Die Digitalisierung von Einkaufsprozessen bietet enormes Potenzial. Doch bei Einmalbedarfen gilt eine wichtige Regel:
Nicht jede digitale Lösung ist automatisch wirtschaftlich.
Immer wieder erleben wir Unternehmen, die für seltene Beschaffungsvorgänge zusätzliche Plattformen, individuelle Schnittstellen oder komplexe IT-Projekte einführen möchten.
Die entscheidende Frage lautet jedoch:
Schafft diese Digitalisierung wirklich einen Mehrwert?
Warum Einmalbedarfe nicht in klassische Katalogsysteme passen
Einmalbedarfe unterscheiden sich grundlegend vom Serieneinkauf.
Sie sind häufig:
- ungeplant
- individuell
- selten wiederkehrend
- nicht katalogfähig
Genau deshalb stoßen klassische Katalogsysteme oder Marktplätze bei diesen Beschaffungen schnell an ihre Grenzen.
Digitalisierung muss wirtschaftlich bleiben
Für Prozesse, die nur gelegentlich genutzt werden, stehen Implementierungsaufwand und Nutzen häufig in keinem sinnvollen Verhältnis.
Zusätzliche Plattformen verursachen:
- Projektkosten
- Schnittstellenaufwand
- laufende Wartungskosten
- Schulungsaufwand
Gerade bei Einmalbedarfen entstehen dadurch oft höhere Prozesskosten als durch den eigentlichen Einkauf.
Digitalisierung ohne zusätzliche Komplexität
Ein effizienter Beschaffungsprozess sollte sich in die bestehende Systemlandschaft integrieren.
Deshalb erfolgt die Abwicklung bei einmalbedarfe.de direkt aus dem vorhandenen ERP-System heraus.
Unternehmen müssen weder neue Plattformen einführen noch aufwendige Schnittstellenprojekte umsetzen.

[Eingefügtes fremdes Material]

(* ===== verification/PeerPathSafety.v ===== *)
(** * Safety of the peer paths

    The invariant of [PeerPath]'s state under any order of turns, calls and callbacks: what is known of a peer whose direct
    connection exists or is in use, where connections are opened to, and which way packets go. *)
From S2P Require Import Connectivity Limits ForwardingQuota QuicSend Candidates RelayStore RoutedNetwork Punch PathDiagnostics PathQuality Stun LocalCandidates.
From S2P Require Import Prelude Wire Codec StreamDecoder NetworkPolicy NetworkMessages PacketMessages Crypto Handshake DirectQuic PeerPath.

Local Notation "'let!' x := m 'in' k" := (ubind m (fun x => k))
  (at level 10, x name, m at level 100, k at level 200, format "'[v' 'let!'  x  :=  m  'in' '/' k ']'").
Local Notation "m ;; k" := (ubind m (fun _ => k)) (at level 100, right associativity).

Section Safety.
Context {C : Crypto} (identity me : bytes) (options : PeerPathOptions).

(** ** What is known of a peer *)

(** A punch session of this binding, after the calls [es]. *)
Definition punched (p : Peer) (u : PunchSession) : Prop :=
  exists now nonce u0 es, new_punch identity (p_key p) (p_binding p) (p_remote p) now nonce = Ok u0 /\ fst (punch_run es u0) = u.
Definition candidates_ok (l : list Candidate) : Prop := Forall candidate_ok l /\ len l <= max_candidates.

Record peer_inv (k : peer_key) (p : Peer) : Prop := mk_peer_inv {
  pi_key : k = (b_network_id (p_binding p), b_peer_device (p_binding p));
  pi_binding : b_local_device (p_binding p) = me /\ encryption_public_key (p_key p) = b_peer_session (p_binding p);
  pi_local : candidates_ok (p_local p);
  pi_remote : p_remote p <> [] -> p_waiting p = false /\ b_peer_device (p_binding p) <> me /\ candidates_ok (p_remote p);
  pi_selector : exists es, Forall PathQuality.wf_event es /\ p_selector p = h_selector (observe_all es);
  pi_use : p_use_direct p = true -> is_Some (p_direct p) /\ direct_ (p_selector p) = true;
  pi_punch : forall u, p_punch p = Some u -> p_remote p <> [] /\ punched p u;
  pi_checks : match p_punch p, p_checks p with
    | Some u, Some c => forall q, q ∈ ck_pairs c -> cp_state q = succeeded -> endpoint (cp_remote q) ∈ u_verified u
    | None, None => True
    | _, _ => False
    end;
  pi_direct : forall o d, p_direct p = Some (o, d) -> (exists port, o = options_of p port) /\ (exists g, direct_reach identity o d g) /\
    exists u e, p_punch p = Some u /\ e ∈ u_verified u }.

(** The fields the invariant speaks of. *)
Definition core (p : Peer) :=
  (p_binding p, p_key p, p_local_ip p, p_peer_ip p, p_local p, p_remote p, p_punch p, p_checks p, p_direct p, p_selector p, p_use_direct p, p_waiting p).
Lemma inv_core k p p' : core p = core p' -> peer_inv k p -> peer_inv k p'.
Proof. destruct p, p'. unfold core. cbn. intros [= -> -> -> -> -> -> -> -> -> -> -> ->] []. split; assumption. Qed.

(** ** Rules *)

Definition verified_for (k : peer_key) (e : Endpoint) : Prop :=
  exists key b remote now nonce u0 es, k = (b_network_id b, b_peer_device b) /\ b_local_device b = me /\ encryption_public_key key = b_peer_session b /\
    new_punch identity key b remote now nonce = Ok u0 /\ e ∈ u_verified (fst (punch_run es u0)).
(** What a turn of the worker puts out. *)
Definition quiet (x : path_output) : Prop :=
  match x with
  | offer x _ => x_sender x = me
  | probe _ _ | direct_out _ (shut _) => True
  | connecting k e => verified_for k e
  | _ => False
  end.
Definition tri {S A} (P : S -> Prop) (m : U S A) (Q : A -> S -> Prop) (E : S -> Prop) : Prop :=
  forall s, P s -> match m s with (r, s', l) => Forall quiet l /\ match r with Ok a => Q a s' | Throw _ => E s' end end.

Lemma tri_bind {S A B} P (m : U S A) Q (k : A -> U S B) R E : tri P m Q E -> (forall a, tri (Q a) (k a) R E) -> tri P (ubind m k) R E.
Proof.
  intros M K s H. specialize (M s H). unfold ubind. destruct (m s) as [[[a|e] s1] l]; destruct M as [F X]; [|done].
  specialize (K a s1 X). destruct (k a s1) as [[r s2] l']. destruct K as [F' Y]. split; [by apply Forall_app|done].
Qed.
Lemma tri_ret {S A} (a : A) (Q : A -> S -> Prop) E : tri (Q a) (uret a) Q E.
Proof. intros s H. by split. Qed.
Lemma tri_pure {S A} (P : S -> Prop) (r : result A) (Q : A -> S -> Prop) (E : S -> Prop) :
  (forall a s, r = Ok a -> P s -> Q a s) -> (forall s, P s -> E s) -> tri P (upure r) Q E.
Proof. intros G X s H. unfold upure. destruct r; (split; [done|]); auto. Qed.
Lemma tri_get {S} (P : S -> Prop) E : tri P uget (fun a s => a = s /\ P s) E.
Proof. intros s H. by split. Qed.
Lemma tri_put {S} (P Q : S -> Prop) f E : (forall s, P s -> Q (f s)) -> tri P (uput f) (fun _ => Q) E.
Proof. intros G s H. split; [done|by apply G]. Qed.
Lemma tri_emit {S} (P : S -> Prop) x E : quiet x -> tri P (uemit x) (fun _ => P) E.
Proof. intros G s H. split; [by constructor|done]. Qed.
Lemma tri_emit_in {S} (P : S -> Prop) x E : (forall s, P s -> quiet x) -> tri P (uemit x) (fun _ => P) E.
Proof. intros G s H. split; [constructor; [by eapply G|constructor]|done]. Qed.
Lemma tri_weaken {S A} (P P' : S -> Prop) (m : U S A) (Q Q' : A -> S -> Prop) E : tri P m Q E -> (forall s, P' s -> P s) -> (forall a s, Q a s -> Q' a s) -> tri P' m Q' E.
Proof. intros M X Y s H. specialize (M s (X s H)). destruct (m s) as [[[a|e] s'] l]; destruct M; split; auto. Qed.
Lemma tri_when {S} (P : S -> Prop) b m E : (b = true -> tri P m (fun _ => P) E) -> tri P (uwhen b m) (fun _ => P) E.
Proof. destruct b; [auto|]. intros _ s H. by split. Qed.
Lemma tri_for {S A} (P : S -> Prop) (l : list A) f E : (forall x, x ∈ l -> tri P (f x) (fun _ => P) E) -> tri P (ufor l f) (fun _ => P) E.
Proof.
  intros F. induction l as [|x l IH]; [apply (tri_ret tt (fun _ => P))|]. cbn [ufor]. eapply tri_bind; [apply F; left|]. intros ?; cbn beta. apply IH. intros y Hy. apply F. by right.
Qed.
Lemma tri_if {S A} (P : S -> Prop) (b : bool) (m n : U S A) Q E : (b = true -> tri P m Q E) -> (b = false -> tri P n Q E) -> tri P (if b then m else n) Q E.
Proof. destruct b; auto. Qed.

(** ** Preparing *)

(** No connection and no checks under way. *)
Definition calm (k : peer_key) (p : Peer) : Prop := peer_inv k p /\ p_direct p = None /\ p_punch p = None.
Lemma no_samples : exists es, Forall PathQuality.wf_event es /\ new_selector = h_selector (observe_all es).
Proof. by exists []. Qed.
Lemma calm_closed k p : peer_inv k p -> calm k (closed p).
Proof.
  intros [K B L R S _ _ _ _]. split; [|done]. split; cbn; try done.
Qed.
Lemma calm_renewed k g now p : calm k p -> calm k (renewed g now p).
Proof.
  intros ([K B L R S Us Pu Ch Di] & D & P). split; [|done]. split; cbn; try done.
  - apply no_samples.
  - intros X. destruct (Us X) as [[? Y] _]. congruence.
  - intros u. congruence.
  - intros o d. congruence.
Qed.
Lemma calm_core k p p' : core p = core p' -> calm k p -> calm k p'.
Proof. intros E (I & D & P). split; [by eapply inv_core|]. unfold core in E. by injection E as ? ? ? ? ? ? <- ? <- ? ? ?. Qed.
Lemma calm_local k l p : candidates_ok l -> calm k p -> calm k (set_p_local l p).
Proof. intros G ([K B L R S Us Pu Ch Di] & D & P). split; [|done]. by split. Qed.

Lemma exists_last_or {A} (l : list A) : l = [] \/ exists x l', l = l' ++ [x].
Proof. destruct l as [|y l]; [by left|]. right. destruct (exists_last (l := y :: l)) as (l' & x & ->); [done|]. by exists x, l'. Qed.
Lemma removelast_ok l : candidates_ok l -> candidates_ok (removelast l).
Proof.
  intros [F N]. destruct (exists_last_or l) as [->|(x & l' & ->)]; [done|]. rewrite removelast_last. apply Forall_app in F as [F _]. split; [done|].
  rewrite len_app in N. pose proof (len_nonneg [x]). lia.
Qed.
Lemma gathered_ok interfaces port excluded loopback l : gather_local_candidates interfaces port excluded loopback = Ok l -> candidates_ok (gathered options l).
Proof.
  intros H. destruct (local_candidates_valid _ _ _ _ _ H) as (N & V & _). apply validate_candidates_spec in V as (F & _).
  unfold gathered. destruct (_ && _); [apply removelast_ok|]; by split.
Qed.
Lemma discovered server t draw sent received c : discover_stun_endpoint server t draw sent received = Ok (Some c) -> usable_endpoint (endpoint c) (po_loopback options) = true -> candidate_ok c.
Proof.
  intros H U. unfold discover_stun_endpoint in H. destruct (_ || _); [done|]. destruct draw as [x|]; [|done]. destruct sent; [|done]. apply Ok_inj in H.
  induction received as [|[source bs] received IH]; cbn [first_answer] in H; [done|]. destruct (stun_answer server source bs x) as [d|] eqn:E; [|by apply IH].
  injection H as ->. unfold stun_answer in E. destruct (negb _); [done|]. destruct (parse_stun_binding_response _ _) as [[e|]|]; [|done..]. injection E as <-.
  split_and!; [by eapply usable_loopback|done|by right].
Qed.
Lemma reflexive_ok c l : (forall x, c = Some x -> usable_endpoint (endpoint x) (po_loopback options) = true -> candidate_ok x) -> candidates_ok l -> candidates_ok (add_reflexive options c l).
Proof.
  intros G [F N]. unfold add_reflexive. destruct c as [x|]; [|by split]. destruct (_ && _ && _) eqn:E; [|by split]. rewrite !andb_true_iff in E. destruct E as [[U _] L].
  apply Z.ltb_lt in L. split; [apply Forall_app; split; [done|by constructor; [apply G|constructor]]|]. rewrite len_app. change (len [x]) with 1. lia.
Qed.

Lemma tri_servers k w g l : tri (calm k) (ask_servers options w g l) (fun _ => calm k) (peer_inv k).
Proof.
  induction l as [|server l IH]; cbn [ask_servers]; [apply (tri_ret tt (fun _ => calm k))|]. destruct (pw_stun w g server) as [[draw sent] received].
  eapply tri_bind; [apply (tri_pure _ _ (fun c p => calm k p /\ discover_stun_endpoint server 200 draw sent received = Ok c)); [by intros|by intros p []]|].
  intros c. eapply tri_bind; [|intros ?; exact IH]. apply tri_put. intros p [G D]. apply calm_local; [|done]. apply reflexive_ok; [|apply G].
  intros x -> U. by eapply discovered.
Qed.
Lemma tri_prepare k w g : tri (peer_inv k) (prepare_peer options w g) (fun _ => calm k) (peer_inv k).
Proof.
  unfold prepare_peer. eapply tri_bind; [apply (tri_put _ (calm k)), calm_closed|]. intros ?. eapply tri_bind; [apply (tri_put _ (calm k)); intros p; apply calm_renewed|]. intros ?.
  eapply tri_bind; [apply (tri_pure _ _ (fun _ => calm k)); [by intros|by intros p []]|]. intros port.
  eapply tri_bind; [apply (tri_put _ (calm k)); intros p; by apply calm_core|]. intros ?.
  eapply tri_bind; [apply (tri_pure _ _ (fun l p => calm k p /\ candidates_ok (gathered options l))); [|by intros p []]|].
  { intros l p H G. split; [done|]. by eapply gathered_ok. }
  intros l. eapply tri_bind; [apply (tri_put _ (calm k)); intros p [G X]; by apply calm_local|]. intros ?.
  eapply tri_bind; [apply tri_servers|]. intros ?. eapply tri_bind; [apply tri_get|]. intros p. cbn beta.
  eapply tri_weaken; [apply (tri_when (calm k))|by intros s []|done]. intros _. apply tri_put. intros q. by apply calm_core.
Qed.
Lemma fresh_inv n session m key : peer_inv (state_network_id (active_peers n), peer_device_id m) (fresh_peer me n session m key).
Proof.
  split; cbn; try done. apply no_samples.
Qed.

Das reduziert den Implementierungsaufwand und sorgt dafür, dass Einkäufer in ihrer gewohnten Arbeitsumgebung bleiben.
Fazit
Die beste Digitalisierung ist die, die niemand als zusätzliche Belastung wahrnimmt.
Bei Einmalbedarfen bedeutet das:
- bestehende Systeme nutzen
- Prozesse vereinfachen
- Projektkosten vermeiden
- Geschwindigkeit erhöhen
So entsteht Digitalisierung mit echtem Mehrwert – wirtschaftlich, pragmatisch und ohne unnötige Komplexität.